Tuesday, April 26, 2016

Parallel Computing for R: A convenient wrapper function for the R package "parallel"


I wrote the following wrapper function that makes it easy to call parallel computing in R.  You may want to change the "nCores" parameter to the number of CPU cores you have and want to utilize.

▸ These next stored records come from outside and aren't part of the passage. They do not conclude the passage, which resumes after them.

Definition set_trust (e : TrustEvidence) (now : UnixMillis) (s : CanonicalState) : Reply :=
  let existing := cs_trust s !! tr_backend_id e in
  return_if negb (valid (tr_profile_id e)) || negb (valid (tr_generation e)) || negb (valid (tr_backend_id e))
    with reject OutcomeCode.REJECT_INVALID "set_trust"
           "trust evidence has no valid profile identity, generation, or backend identity" s ;;
  return_if cs_shutting_down s
    with reject OutcomeCode.SHUTTING_DOWN "set_trust" "router is shutting down" s ;;
  return_if match existing with
            | Some x => generation_regressed (value (tr_generation e)) (value (tr_generation x))
            | None => false
            end
    with reject OutcomeCode.REJECT_STALE_TRUST "set_trust" "trust generation regressed" s ;;
  return_if match existing with
            | Some x => (tr_generation e == tr_generation x) && (tr_domain x == tr_domain e)
            | None => false
            end
    with reject OutcomeCode.NO_CHANGE "set_trust" "trust generation is already current" s ;;
  accept (builder OutcomeCode.ACCEPTED "set_trust"
            >>> add_int "backend_id" (value (tr_backend_id e))
            >>> add_int "trust_profile_id" (value (tr_profile_id e))
            >>> add_int "trust_generation" (value (tr_generation e))
            >>> add "domain" (TrustDomain.to_string (tr_domain e)))
    (stale_decisions_for_authority_change now
       (apply_trust e (s <| cs_trust := <[tr_backend_id e := e]> (cs_trust s) |>))).

Definition set_cost (e : CostEvidence) (now : UnixMillis) (s : CanonicalState) : Reply :=
  let reject code message := reject code "set_cost" message s in
  let id := co_backend_id e in
  return_if negb (valid (co_price_generation e)) || negb (valid id) || negb (valid (co_model_id e))
    with reject OutcomeCode.REJECT_INVALID
           "cost evidence has no valid price generation, backend identity, or model identity" ;;
  return_if (co_knownness e != CostKnownness.UNKNOWN) && negb (unit_valid (co_unit e))
    with reject OutcomeCode.REJECT_INVALID "known cost evidence has no cost unit identity" ;;
  return_if co_estimated_total_micros e <? 0
    with reject OutcomeCode.REJECT_INVALID "cost evidence has a negative estimated total" ;;
  return_if cs_shutting_down s with reject OutcomeCode.SHUTTING_DOWN "router is shutting down" ;;
  match cs_backends s !! id with
  | None => reject OutcomeCode.REJECT_STALE_BACKEND "backend is not registered"
  | Some backend =>
      match find_binding backend (co_model_id e) with
      | None => reject OutcomeCode.REJECT_STALE_MODEL
                  "backend does not bind the model the cost evidence refers to"
      | Some binding =>
          let cost := mb_cost binding in
          return_if generation_regressed (value (co_price_generation e)) (value (co_price_generation cost))
            with reject OutcomeCode.REJECT_STALE_PRICE "price generation regressed" ;;
          return_if valid (co_price_generation cost) && (co_price_generation e == co_price_generation cost) &&
                    (co_knownness cost == co_knownness e) &&
                    (co_estimated_total_micros cost =? co_estimated_total_micros e) &&
                    (co_unit cost == co_unit e)
            with reject OutcomeCode.NO_CHANGE "price generation is already current" ;;
          let bindings := replace_sorted id_ltb mb_model_id (bd_model_bindings backend)
                            (binding <| mb_cost := e |>) in
          accept (builder OutcomeCode.ACCEPTED "set_cost"
                    >>> add_int "backend_id" (value id)
                    >>> add_int "model_id" (value (co_model_id e))
                    >>> add_int "price_generation" (value (co_price_generation e))
                    >>> add "knownness" (CostKnownness.to_string (co_knownness e))
                    >>> add "currency" (cu_currency (co_unit e))
                    >>> add "basis" (cu_basis (co_unit e))
                    >>> add_int "estimated_total_micros" (co_estimated_total_micros e))
            (stale_decisions_for_authority_change now
               (s <| cs_backends := <[id := backend <| bd_model_bindings := bindings |>]> (cs_backends s) |>
                  <| cs_costs := <[(id, co_model_id e) := e]> (cs_costs s) |>))
      end
  end.
(* ===== verification/RouterRoute.v ===== *)
(** * The routing pipeline ([router_route.cpp])

    Admission, discovery, resolution of evidence, hard eligibility, ranking,
    authority binding and commit.  Each critical section reads or writes the
    state it finds, so what other threads do between two sections is whatever
    state the later one is given. *)
From S2P Require Import Prelude Ids Outcome Limits Clock Capability Evidence Catalog Request.
From S2P Require Import Candidate Policy Authority Eligibility Ranking Decision RouterState.
From S2P Require Import RouterMutation Providers.

(** ** Discovery *)

Definition derive_slo_feasibility (candidate : RouteCandidate) (slo : SloEvidence) (now : UnixMillis)
    : SloVerdict.t :=
  let target := if negb (sl_latency_target_micros slo =? kUnspecified)
                then sl_latency_target_micros slo else kUnspecified in
  return_if (target =? kUnspecified) || (target =? 0) with SloVerdict.UNKNOWN ;;
  let latency := bd_latency (rc_backend candidate) in
  return_if latency_expired latency now || (lt_dispatch_micros latency =? kUnknownLatencyMicros)
    with SloVerdict.UNKNOWN ;;
  if lt_dispatch_micros latency <=? target then SloVerdict.FEASIBLE else SloVerdict.INFEASIBLE.

Definition key_of (model : ModelDescriptor) (backend : BackendDescriptor) : CandidateKey := {|
  ck_model_id := md_model_id model;
  ck_model_generation := md_model_generation model;
  ck_artifact_generation := md_artifact_generation model;
  ck_backend_id := bd_backend_id backend;
  ck_backend_generation := bd_backend_generation backend;
  ck_backend_boot := bd_backend_boot backend;
  ck_endpoint_id := ep_endpoint_id (bd_endpoint backend);
  ck_endpoint_generation := ep_endpoint_generation (bd_endpoint backend) |}.

Definition catalog_candidate (model : ModelDescriptor) (backend : BackendDescriptor) (binding : ModelBinding)
    : RouteCandidate :=
  route_candidate_default <| rc_key := key_of model backend |>
    <| rc_model := model |> <| rc_backend := backend |> <| rc_endpoint := bd_endpoint backend |>
    <| rc_context_limit_tokens := if negb (mb_context_limit_tokens binding =? 0)
                                  then mb_context_limit_tokens binding else md_context_limit_tokens model |>
    <| rc_quality_class := if negb (mb_quality_class binding =? kUnclassifiedQuality)
                           then mb_quality_class binding else md_quality_class model |>
    <| rc_discovery_source := "catalog" |>.

(** The request is not used. *)
Definition build_candidate_from_catalog (model_id : EntityId ModelTag) (backend_id : EntityId BackendTag)
    (s : CanonicalState) : option RouteCandidate :=
  match cs_models s !! model_id, cs_backends s !! backend_id with
  | Some model, Some backend => catalog_candidate model backend <$> find_binding backend model_id
  | _, _ => None
  end.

my.parallel <- function(X, FUN,
clFUN=c("parSapply", "parLapply", "parRapply", "parCapply"),
nCores=2, ...)
{
## PURPOSE: Wrapper for R Parallel Computing Package "parallel"
## ARGUMENT:
## X: a list or vector of data
## FUN: a function to be applied over the data X.
## clFUN: a string for the parallel version of the "apply" function
## varieties available from the R package "parallel".
## Only four versions are allowed.
## nCores: Numer of CPU cores to be utilized for parallel computing
## ...: other arguments that will be passed the function "clFUN".
## RETURN: Computed data that are returned from the "clFUN" call.
## DATE: 26 Apr 2016, 12:43
## -----------------------------------------------------
clFUN <- match.arg(clFUN)
require(parallel)
cl <- makeCluster(nCores, type="FORK")
res <- do.call(clFUN, list(cl=cl, X, FUN, ...))
stopCluster(cl)
res
}
if (F) { # Unit Test 
    parallel::detectCores()       # check how many CPU cores are available
base <- 2
f <- function(exponent) base^exponent
my.parallel(2:4, f) # 4 8 16
my.parallel(matrix(1:9, 3), sum, "parRapply") # 12 15 18
}

Thursday, February 11, 2016

Probit Model for Limit of Detection Estimation per CLSI EP17A2E Guidance with Application to Quantitative Molecular Measurement Procedures

Following is the R function:
lod.model <- function(dat)
{
## PURPOSE: Make a Probit Model Fitting and Ploting for LOD Data
## ----------------------------------------------------------------------
## ARGUMENT:
## dat: a data frame with three columns "conc", "success", "failure"
## "conc" is the Target Concentration Levels.
## "success" is the Number of Positive Results.
## "failure" is the Number of Negative Results.
## ----------------------------------------------------------------------
## RETURN: Plot, GLM model object, and 95% LOD Estimate.
## ----------------------------------------------------------------------
## AUTHOR: Feiming Chen, Date: 10 Feb 2016, 14:28

## Per "CLSI EP17A2E" Guidance, apply default recommendation:
## 1. Remove Zero Predictor Values.
## 2. Appply "log10" transformation on predictors.
## 3. Use Probit Model
## 4. Report 95% LOD (concentration level)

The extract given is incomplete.